The induction heating device may be integral to a radiator. That is, the induction heating device, when attached to the radiator, may form part of the radiator itself. In examples where the induction heating device is integral to the radiator the housing of the induction heating device may form part of the outer shell of the radiator. In other examples, the housing of the induction heating device may be the outer shell of the radiator. In other examples, the housing of the induction heating device may form a sub-compartment of the radiator. An integral induction heating device may be at least partly, or wholly, contained within a radiator. Where the radiator is a fluid radiator, the induction heating device may form at least part of the outer periphery of one or more cavities or volumes of the radiator that contain the radiator fluid.

The induction heating device may have a power rating sufficient to heat a radiator to a desired temperature within a desired timeframe. Induction heating provides an efficient conversion of electrical energy into heat energy across a rapid timeframe and consequently an induction heating device with a relatively low power rating may be used. The induction heating device may have any suitable power rating depending on the environment and requirements of the device. In some examples, the induction heating device may have a power rating of more than or equal to 1500 W, 1800, or 2000 W. In examples where a low power rating is used, the induction heating device may have a power rating of less than 1500 W. In more particular examples, the induction heating device may have a power rating of less than 1000 W, less than 750 W, less than 500 W, less than 400 W, less than 300 W, or less than 200 W. The power rating of the induction heating device may be selected to heat a standard domestic radiator to a temperature of 45° C. from a starting temperature of 10° C. in a period of less than 90 seconds, less than 120 seconds, less than 150 seconds, less than 180 seconds, less than 210 seconds, less than 240 seconds, less than 300 seconds, less than 450 seconds, or less than 600 seconds. The induction heating device may be electrically powered by one or more electrical power supplies. The electrical power supply of the induction heating device may be any suitable electrical power source such as a conventional wall socket power source, a mains power connection, an electrical battery, an integrated energy supply, or the like. The electrical power supply may be powered solely by renewable energy sources such as solar, wind, or tidal energy. In one particular example, the induction heating device is powered solely, and/or directly, by one or more solar panels. In another example, the induction heating device is powered solely, and/or directly, by one or more wind turbines. In another example, the induction heating device may be powered solely and/or directly by one or more hydrogen fuel cells.

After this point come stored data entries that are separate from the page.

(** C8, as the code has it.  A supplied width that is not zero is the
    width chosen, whatever the measured width is; the measured width is
    chosen only when no width is supplied or the supplied one is zero.
    The width passed on is the larger of 110 and the width chosen. *)
Theorem effectiveWidth_supplied_before_measured this
    (parentWidth supplied : Js.number) :
  Chart.width this = Some supplied →
  Js.truthy supplied = true →
  Chart.effectiveWidth this parentWidth
  = Js.Math_max Chart.chartMinWidth supplied
  ∧ is_larger_of Chart.chartMinWidth supplied
                 (Chart.effectiveWidth this parentWidth)
  ∧ ∀ this' : Chart.Props Node Opaque,
      Chart.width this' = None ∨ Chart.width this' = Some (Js.of_Z 0) →
      Chart.effectiveWidth this' parentWidth
      = Js.Math_max Chart.chartMinWidth parentWidth.
Proof.
  intros Hw Hs. unfold Chart.effectiveWidth. rewrite Hw, or_truthy by done.
  split_and!; [done| |].
  - apply Math_max_is_larger; [done|]. by destruct supplied.
  - by intros this' [-> | ->].
Qed.
End EffectiveWidth.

The induction heating device may directly heat a radiator to which it is attached. More specifically, the induction heating device may directly heat the outer shell, frame, or main structural components of the radiator to which it is attached. The induction heating device may additionally, or alternatively, indirectly heat the radiator to which it is attached. In these examples, the induction heating device may include heating sub-component such as a heat sink, heat exchanger, heat transfer component, or the like. Such heating sub-components may be directly heated by the induction coil of the induction heating device such that at least part of the radiator is in turn heated by the heating sub-component. The heating sub-component may heat the outer shell, frame, or main structural components of the radiator and/or may heat a fluid residing in an internal cavity or volume of the radiator which in turn may distribute heat throughout the radiator. The heating sub-component may be configured to optimise the efficiency and/or rate of heat transfer from the induction heating device to a radiator.

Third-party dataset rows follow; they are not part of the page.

(** C5, at a rejected token request: the handler of [auth] reads
    [res.data.message] off the error, throws, and the message of the
    response is never printed; the store, with the token it held, is as
    before and the run does not end in [process.exit]. *)
Lemma auth_failure_not_surfaced :
  let api := constant_api (Rejected (mkError "Invalid password")) (Resolved [])
               (Resolved []) (Resolved []) in
  let conf := mkConfig (Some "old") (Some [mkDevice "a1" "Hall"]) in
  run ascii_host api (CmdAuth "id" "me" "bad") conf
  = (Normal tt, conf,
     [Get (token_request "id" "me" "bad"); UnhandledRejection (TypeError "message")])
  /\ printed (trace_of (run ascii_host api (CmdAuth "id" "me" "bad") conf)) = [].
Proof.
  intros api conf. split; reflexivity.
Qed.

(** ** Sensor commands *)

Lemma sensor_run (h : Host) (api : Remote) (s : Sensor) (device : option string)
    (debug : bool) (conf : Config) :
  truthy (token conf) = true ->
  run h api (CmdSensor s device debug) conf =
    match getDevice conf device with
    | None => (Throw (TypeError "name"), conf, [])
    | Some point =>
        match sensor_values api (sensor_request conf point s) with
        | Rejected e =>
            (Normal tt, conf,
             [point_line point; Get (sensor_request conf point s);
              UnhandledRejection (HttpError e)])
        | Resolved res =>
            match Lodash.last res with
            | None =>
                (Normal tt, conf,
                 [point_line point; Get (sensor_request conf point s)]
                 ++ inspected debug (ValuesBody res)
                 ++ [UnhandledRejection (TypeError "value")])%list
            | Some newest =>
                (Normal tt, conf,
                 [point_line point; Get (sensor_request conf point s)]
                 ++ inspected debug (ValuesBody res)
                 ++ [Log (Lit (sensor_label s) +++ Styled green (sensor_value s newest));
                     Log (Lit "Time: "
                          +++ Styled green (Lit (formatDate (datetime newest))))])%list
            end
        end
    end.
Proof.
  intros Htok. unfold run, action, sensor_action, sensor_request, create_req, req_get.
  unfold Configstore.get_token. cbn [headers_Authorization].
  unfold bind at 1. rewrite (checkAuth_token conf Htok).
  unfold bind at 1. unfold get_conf at 1.
  destruct (getDevice conf device) as [point|]; [|reflexivity].
  unfold bind at 1. unfold console_log at 1, emit at 1.
  unfold detach, axios_get.
  unfold bind at 1. unfold bind at 1. unfold emit at 1.
  destruct (sensor_values api _) as [res | e]; [|reflexivity].
  unfold ret at 1. unfold bind at 1.
  unfold debug_inspect, when, inspected.
  destruct debug; (destruct (Lodash.last res) as [newest|]; reflexivity).
Qed.

Lemma pad_two (n : nat) : n < 100 -> Dateformat.pad n 2 = two_digits n.
Proof.
  intros Hn.
  assert (Hall : forallb (fun k => String.eqb (Dateformat.pad k 2) (two_digits k)) (seq 0 100)
                 = true) by (vm_compute; reflexivity).
  rewrite forallb_forall in Hall.
  apply String.eqb_eq, Hall, in_seq. lia.
Qed.

Lemma year_four (n : nat) : 1000 <= n -> n < 10000 -> string_of_nat n = four_digits n.
Proof.
  intros Hlo Hhi.
  assert (Hall : forallb (fun k => String.eqb (string_of_nat k) (four_digits k)) (seq 1000 9000)
                 = true) by (vm_compute; reflexivity).
  rewrite forallb_forall in Hall.
  apply String.eqb_eq, Hall, in_seq.
  split; [exact Hlo|]. apply (Nat.lt_le_trans _ _ _ Hhi).
  apply Nat.leb_le. vm_compute. reflexivity.
Qed.

Lemma formatDate_layout (d : Date) :
  calendar d = true ->
  formatDate d
  = HH_MM_DD_MM_YYYY (hours d) (minutes d) (date d) (month d + 1) (fullYear d).
Proof.
  unfold calendar. rewrite !andb_true_iff, !Nat.ltb_lt, !Nat.leb_le.
  intros (((((Hh & Hm) & Hd) & Hmo) & Hy) & Hy').
  unfold formatDate, Dateformat.dateFormat_HH_MM_dd_mm_yyyy, HH_MM_DD_MM_YYYY.
  unfold Dateformat.HH, Dateformat.MM, Dateformat.dd, Dateformat.mm, Dateformat.yyyy.
  rewrite !pad_two by lia. rewrite (year_four _ Hy Hy'). reflexivity.
Qed.



(** ** The [devices] and [timeline] commands *)

Lemma devices_run (h : Host) (api : Remote) (verbose debug : bool) (conf : Config) :
  truthy (token conf) = true ->
  run h api (CmdDevices verbose debug) conf =
    match all_devices api (devices_request (token conf)) with
    | Rejected e =>
        (Normal tt, conf,
         [Get (devices_request (token conf)); UnhandledRejection (HttpError e)])
    | Resolved res =>
        (Normal tt, conf,
         Get (devices_request (token conf))
         :: inspected debug (DevicesBody res) ++ flat_map (device_lines h verbose res) res)%list
    end.
Proof.
  intros Htok. unfold run, action, devices_action, devices_request, create_req, req_get.
  unfold Configstore.get_token. cbn [headers_Authorization].
  unfold bind at 1. rewrite (checkAuth_token conf Htok).
  unfold detach, axios_get.
  unfold bind at 1. unfold bind at 1. unfold emit at 1.
  destruct (all_devices api _) as [res | e]; [|reflexivity].
  unfold ret at 1.
  assert (Hbody : leaves
            (debug_inspect debug (DevicesBody res) ;;
             for_of res (fun device =>
               console_log (Lit "Name: " +++ Styled green (Lit (description device))) ;;
               console_log (Lit "ID: " +++ Styled green (Lit (device_id device))) ;;
               when verbose
                 (console_log (Lit "Online: "
                               +++ Styled green (Lit (tick (negb (offline device))))) ;;
                  console_log (Lit "Active: " +++ Styled green (Lit (tick (active device)))) ;;
                  console_log (Lit "Last seen: "
                               +++ Styled green (Lit (formatDate (last_heard_from_at device))))) ;;
               when (Array_gt_1 h res) (console_log (Lit newline))))
            (inspected debug (DevicesBody res) ++ flat_map (device_lines h verbose res) res)%list).
  { apply leaves_bind.
    - unfold debug_inspect, inspected. apply (leaves_when debug _ [Inspected (DevicesBody res)]).
      apply leaves_emit.
    - apply leaves_for_of. intros device. unfold device_lines.
      apply (leaves_bind _ _ [_] (_ :: _)); [apply leaves_console_log|].
      apply (leaves_bind _ _ [_]); [apply leaves_console_log|].
      apply leaves_bind.
      + apply (leaves_when verbose _ [_; _; _]).
        apply (leaves_bind _ _ [_] [_; _]); [apply leaves_console_log|].
        apply (leaves_bind _ _ [_] [_]); apply leaves_console_log.
      + apply (leaves_when _ _ [_]). apply leaves_console_log. }
  rewrite Hbody. reflexivity.
Qed.

Lemma render_event_leaves (h : Host) (event : TimelineEvent) :
  leaves (render_event h event) (event_lines h event).
Proof.
  unfold render_event, event_lines.
  apply (leaves_bind _ _ [_] (_ :: _)); [apply leaves_console_log|].
  apply (leaves_bind _ _ [_]); [apply leaves_console_log|].
  apply leaves_bind; [|apply leaves_console_log].
  unfold device_label. destruct (text_params event) as [|param rest].
  - apply leaves_ret.
  - simpl firstn. simpl for_of.
    apply (leaves_bind _ _ [_] []); [apply leaves_console_log | apply leaves_ret].
Qed.

Lemma timeline_run (h : Host) (api : Remote) (limit : option OptionValue) (debug : bool)
    (conf : Config) :
  truthy (token conf) = true ->
  run h api (CmdTimeline limit debug) conf =
    match events api (events_request conf (limit_param limit)) with
    | Rejected e =>
        (Normal tt, conf,
         [Get (events_request conf (limit_param limit)); UnhandledRejection (HttpError e)])
    | Resolved timeline =>
        (Normal tt, conf,
         Get (events_request conf (limit_param limit))
         :: inspected debug (EventsBody timeline)
         ++ Log (Styled green (Lit "→ Present"))
         :: flat_map (event_lines h) timeline
         ++ [Log (Styled green (Lit "→ Past"))])%list
    end.
Proof.
  intros Htok. unfold run, action, timeline_action, events_request, create_req, req_get.
  unfold Configstore.get_token. cbn [headers_Authorization].
  unfold bind at 1. rewrite (checkAuth_token conf Htok).
  unfold detach, axios_get.
  unfold bind at 1. unfold bind at 1. unfold emit at 1.
  destruct (events api _) as [timeline | e]; [|reflexivity].
  unfold ret at 1.
  assert (Hbody : leaves
            (debug_inspect debug (EventsBody timeline) ;;
             console_log (Styled green (Lit "→ Present")) ;;
             for_of timeline (render_event h) ;;
             console_log (Styled green (Lit "→ Past")))
            (inspected debug (EventsBody timeline)
             ++ Log (Styled green (Lit "→ Present"))
             :: flat_map (event_lines h) timeline
             ++ [Log (Styled green (Lit "→ Past"))])%list).
  { apply leaves_bind.
    - unfold debug_inspect, inspected. apply (leaves_when debug _ [Inspected (EventsBody timeline)]).
      apply leaves_emit.
    - apply (leaves_bind _ _ [_]); [apply leaves_console_log|].
      apply leaves_bind; [|apply leaves_console_log].
      apply leaves_for_of. apply render_event_leaves. }
  rewrite Hbody. reflexivity.
Qed.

The induction heating device may include one or more temperature sensors. The one or more temperature sensors may determine the temperature of a radiator to which the induction heating device is attached. Additionally, or alternatively, the one or more temperature sensors may determine the temperature of the housing of the induction heating device, the heating coil of the induction heating device, the ambient air in proximity to the induction heating device, or any combination thereof. Where a plurality of temperature sensors are present, each of the plurality of temperature sensors may determine the temperature of the same material, object, or system component. Alternatively, where a plurality of temperature sensors are present, each of the plurality of temperature sensors may determine the temperature of a different material, object, or system component.

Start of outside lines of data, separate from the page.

(** ** An in-memory world

    A concrete instance of the collaborators, on which the program runs by
    computation: a file system, the files on Google Drive, and a sink.  It
    is taken for any [parse], the numbers that [pd.to_numeric] reads in
    text, for any [resolve], and for any [store]:

    - [DataFrame.to_sql] quotes the table name, so a frame is written under
      the name as given, while the queries of [validate_output_data]
      interpolate it unquoted.  [resolve t] is the table that the unquoted
      [t] denotes in a query, [None] when the query fails on it: PostgreSQL
      folds an unquoted name to lower case, and does not parse one that is
      no plain identifier;
    - the sink keeps [store df] of a frame [df] written to it ([store] is
      the identity for a sink that keeps what it is given). *)

Inductive file :=
| CsvFile (df : DataFrame)
| ParquetFile (df : DataFrame)
| CredentialDb (access : DataFrame)
| Directory.

Record MemWorld := mkWorld {
  files : gmap string file;
  drive : gmap string DataFrame;
  sink_up : bool;
  tables : gmap string DataFrame
}.

Definition with_file (p : string) (f : file) (w : MemWorld) : MemWorld :=
  mkWorld (<[p := f]> (files w)) (drive w) (sink_up w) (tables w).

Definition with_table (t : string) (df : DataFrame) (w : MemWorld) : MemWorld :=
  mkWorld (files w) (drive w) (sink_up w) (<[t := df]> (tables w)).

Fixpoint digits_value (acc : Z) (s : string) : option Z :=
  match s with
  | EmptyString => Some acc
  | String c s' =>
      let n := nat_of_ascii c in
      if PyStr.between 48 57 n
      then digits_value (10 * acc + (Z.of_nat n - 48)) s'
      else None
  end.

(** Decimal integers with an optional minus sign. *)
Definition parse_integer (s : string) : option number :=
  match s with
  | EmptyString => None
  | String "-" EmptyString => None
  | String "-" s' => (fun z => NInt (- z)) <$> digits_value 0 s'
  | _ => NInt <$> digits_value 0 s
  end.

Definition unavailable : exception := ExternalError "OperationalError".

(** The table that the unquoted name [table] denotes in a query on [w]. *)
Definition denoted (resolve : string -> option string) (table : string)
    (w : MemWorld) : option DataFrame :=
  resolve table ≫= (fun t' => tables w !! t').

#[global] Instance mem_externals (parse : string -> option number)
    (resolve : string -> option string) (store : DataFrame -> DataFrame)
  : Externals MemWorld := {|
  path_exists p w := bool_decide (is_Some (files w !! p));
  mkdir p w :=
    (if bool_decide (is_Some (files w !! p)) then w else with_file p Directory w,
     Ok tt);
  gdown_download url output w :=
    (match drive w !! url with
     | Some df => with_file output (CsvFile df) w
     | None => w
     end, Ok tt);
  read_csv p w :=
    match files w !! p with
    | Some (CsvFile df) => Ok df
    | Some _ => Err (ExternalError "ParserError")
    | None => Err FileNotFoundError
    end;
  to_csv df p w := (with_file p (CsvFile df) w, Ok tt);
  to_parquet df p w := (with_file p (ParquetFile df) w, Ok tt);
  parse_number := parse;
  sqlite_read_access p w :=
    (w, match files w !! p with
        | Some (CredentialDb access) => Ok access
        | _ => Err unavailable
        end);
  create_engine e := Ok e;
  engine_connect e w := (w, if sink_up w then Ok tt else Err unavailable);
  to_sql_replace e t df w :=
    if sink_up w then (with_table t (store df) w, Ok tt)
    else (w, Err unavailable);
  read_sql_count e t w :=
    match denoted resolve t w with
    | Some df => Ok (len df)
    | None => Err unavailable
    end;
  read_sql_sample e t w :=
    match denoted resolve t w with
    | Some df => Ok (head 3 df)
    | None => Err unavailable
    end
|}.

(** The world of the scenarios below: the text read as a number is a
    decimal integer, a name denotes in a query the table written under it
    (as for the lower-case names of the scenarios), and the sink keeps what
    it is given. *)
Definition faithful : Externals MemWorld := mem_externals parse_integer Some id.

(** A sink that loses the last record of what it is given. *)
Definition drop_last (df : DataFrame) : DataFrame :=
  {| columns := columns df; rows := take (length (rows df) - 1) (rows df) |}.

Definition lossy : Externals MemWorld :=
  mem_externals parse_integer Some drop_last.

Definition start (w : MemWorld) : State MemWorld := mkState w [].

(** ** Vocabulary of the statements *)

Definition is_text (c : cell) : bool :=
  match c with CStr _ => true | _ => false end.

(** The column [col] is absent, or it is labelled once and holds no text:
    what [validate_data_quality] needs of a key column to compare it. *)
Definition clean_key_column (col : string) (df : DataFrame) : bool :=
  if has_column col df then
    match series col df with
    | Some s => forallb (fun c => negb (is_text c)) s
    | None => false
    end
  else true.

Definition quality_checkable (df : DataFrame) : bool :=
  forallb (fun col => clean_key_column col df) key_columns.

(** What makes [validate_raw_data] refuse a file: it cannot be read, or the
    frame read from it is empty. *)
Definition raw_unusable {W} {EXT : Externals W} (file_path : string) (w : W) : bool :=
  match read_csv file_path w with
  | Err _ => true
  | Ok df => empty df
  end.

(** The cell reads as an infinity. *)
Definition is_infinite {W} {EXT : Externals W} (c : cell) : bool :=
  match to_numeric_coerce c with
  | Some (NInf _) => true
  | _ => false
  end.

(** No cell of the column [Year_of_Release] reads as an infinity: what the
    cast to integers needs of the frame. *)
Definition year_castable {W} {EXT : Externals W} (df : DataFrame) : bool :=
  match series "Year_of_Release" df with
  | Some cells => forallb (fun c => negb (is_infinite c)) cells
  | None => true
  end.

(** The integer cell that the cast makes of a year cell; for an infinity,
    on which the cast raises, the number that the loop has left. *)
Definition year_value {W} {EXT : Externals W} (c : cell) : cell :=
  match year_cell c with
  | Ok c' => c'
  | Err _ => of_numeric (to_numeric_coerce c)
  end.

(** What [transform_data_types] makes of a cell under the label [label]
    when it returns. *)
Definition coerced {W} {EXT : Externals W} (label : string) (c : cell) : cell :=
  if bool_decide (label = "Year_of_Release") then year_value c
  else if bool_decide (label ∈ numeric_columns)
       then of_numeric (to_numeric_coerce c)
       else c.

(** [f] on the cells of a record that stand under a label satisfying [p]. *)
Definition on_labels (p : string -> bool) (f : cell -> cell)
    (labels : list string) (r : list cell) : list cell :=
  imap (fun j c => match labels !! j with
                   | Some l => if p l then f c else c
                   | None => c
                   end) r.

Definition coerced_row {W} {EXT : Externals W} (labels : list string)
    (r : list cell) : list cell :=
  imap (fun j c => match labels !! j with
                   | Some l => coerced l c
                   | None => c
                   end) r.

(** The computation [m] never ends the process: it does not raise
    [SystemExit]. *)
Definition no_exit {W A} (m : M W A) : Prop :=
  forall s c s', m s <> (Raise (SystemExit c), s').

(** The state [s] after the lines [out] were printed. *)
Definition logged {W} (s : State W) (out : list msg) : State W :=
  mkState (world s) (stdout s ++ out).

(** The first stage of the driver, begun in [s], has produced [raw_file]
    and left [s1]: the staged file was found, or it was extracted, read
    back and validated (the result of the validation is not used). *)
Definition staged {W} {EXT : Externals W} (file_id : option string)
    (skip : bool) (s : State W) (raw_file : string) (s1 : State W) : Prop :=
  if skip then
    raw_file = "data/raw/raw_dataset.csv" /\
    path_exists raw_file (world s) = true /\
    s1 = logged s [Msg Success "extraction skipped, existing data is used" []]
  else
    exists sa raw_data b,
      extract_data file_id "raw_dataset.csv"
        (logged s [Msg Info "1. EXTRACTION" []]) = (Return raw_file, sa) /\
      read_csv raw_file (world sa) = Ok raw_data /\
      comprehensive_validation raw_data "raw" sa = (Return b, s1).

(** The one run of the driver, begun in [s], that ends in [s'] without an
    exit: each stage returned in the state the stage before had left, the
    transformed file was read back, and [load_data], called on that file
    with the driver's table and bound, returned [True]. *)
Definition successful_run {W} {EXT : Externals W} (file_id : option string)
    (table : string) (max_rows : Z) (skip : bool) (s s' : State W) : Prop :=
  exists raw_file s1 file s2 data b s3 s4,
    staged file_id skip
      (logged s [Msg Info "banner" []; Msg Info "ETL pipeline started" [];
                 Msg Info "banner" []]) raw_file s1 /\
    transform_data raw_file "transformed_dataset.csv"
      (logged s1 [Msg Info "2. TRANSFORMATION" []]) = (Return file, s2) /\
    read_csv file (world s2) = Ok data /\
    comprehensive_validation data "transformed" s2 = (Return b, s3) /\
    load_data file table max_rows (logged s3 [Msg Info "3. LOAD" []])
      = (Return true, s4) /\
    s' = logged s4 [Msg Info "banner" []; Msg Success "ETL PIPELINE FINISHED" [];
                    Msg Info "banner" []].

(** The two lines [validate_output_data] prints on a count that is not the
    expected one. *)
Definition mismatch_report (table : string) (expected n : Z) : list msg :=
  [Msg Info "rows in the table" [AStr table; AInt n];
   Msg Warning "expected rows, got rows" [AInt expected; AInt n]].

(** ** Scenarios *)

(** A world with nothing in it and no sink. *)
Definition nowhere : MemWorld := mkWorld ∅ ∅ false ∅.

(** A frame with a header and no record. *)
Definition header_only : DataFrame := mkFrame ["Name"] [].

(** A transformed frame whose year column was not coerced: it holds text. *)
Definition year_as_text : DataFrame := mkFrame ["year_of_release"] [[CStr "tbd"]].

(** A frame with one of the six required columns, numeric. *)
Definition sales_only : DataFrame :=
  mkFrame ["name"; "global_sales"]
          [[CStr "Wii Sports"; CNum (NFloat (8253 # 100))];
           [CStr "Tetris"; CNull]].

(** Raw records as [pd.read_csv] keeps them when a column has text in it. *)
Definition games_raw : DataFrame :=
  mkFrame ["Name"; "Year_of_Release"; "User_Score"]
          [[CStr "Wii Sports"; CStr "2006"; CStr "8"];
           [CStr "Tetris"; CStr "N/A"; CStr "tbd"]].

(** A year column with an unparsable text and an infinity. *)
Definition year_with_infinity : DataFrame :=
  mkFrame ["Name"; "Year_of_Release"]
          [[CStr "Tetris"; CStr "tbd"];
           [CStr "Pong"; CNum (NInf false)]].

(** A credential store whose table [access] has no row. *)
Definition empty_store : MemWorld :=
  mkWorld {[ "creds.db" := CredentialDb (mkFrame ["url"; "port"; "user"; "pass"] []) ]}
          ∅ true ∅.

(** [n] records, numbered from 0. *)
Definition numbered (n : nat) : DataFrame :=
  mkFrame ["rank"] ((fun k => [CNum (NInt (Z.of_nat k))]) <$> seq 0 n).

(** A handle, for runs that start with the connection set up. *)
Definition some_engine : engine :=
  mkEngine (CStr "etl") (CStr "secret") (CStr "localhost") (CNum (NInt 5432)) "homeworks".

(** A world whose sink is up and empty. *)
Definition sink_only : MemWorld := mkWorld ∅ ∅ true ∅.

(** The credential store with one row, and the transformed file with 50
    records; the sink is up. *)
Definition credentials : DataFrame :=
  mkFrame ["url"; "port"; "user"; "pass"]
          [[CStr "localhost"; CNum (NInt 5432); CStr "etl"; CStr "secret"]].

Definition ready_to_load : MemWorld :=
  mkWorld {[ "creds.db" := CredentialDb credentials;
             "data/processed/transformed_dataset.csv" := CsvFile (numbered 50) ]}
          ∅ true ∅.

(** A sink whose table games holds one record. *)
Definition one_in_sink : MemWorld := mkWorld ∅ ∅ true {[ "games" := numbered 1 ]}.

(** A file on Google Drive with one column, none of the expected ones; the
    credential store and the sink are in order. *)
Definition name_only : DataFrame := mkFrame ["Name"] [[CStr "Mario"]].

The induction heating device, or heating system in which it is utilised, may include a controller. The controller may operate the induction heating device or heating system. The controller may be operate the induction device or heating system itself and/or be configured to receive instructions to operate the induction heating device or heating system. Operating the induction heating device or heating system may involve turning on the induction heating device, turning off the induction heating device, increasing the rate of heating imparted by the induction heating device, decreasing the rate of heating imparted by the induction heating device, or any combination thereof. Where the controller receives instructions to control the induction heating device or the heating system, the instructions may include heat the radiator, stop heating the radiator, increase the rate of heating of the radiator, decrease the rate of heating of the radiator, or any combination thereof. The controller may include one or more circuit boards configured to control the heating coil of the induction heating device and/or any other function of a heating system as substantially described herein. The controller may include, or be communicably coupled to, a wireless network system configured to receive instructions to operate the induction heating device. Such instructions may be sent from a computer, a phone, tablet, control software, an app, or the like.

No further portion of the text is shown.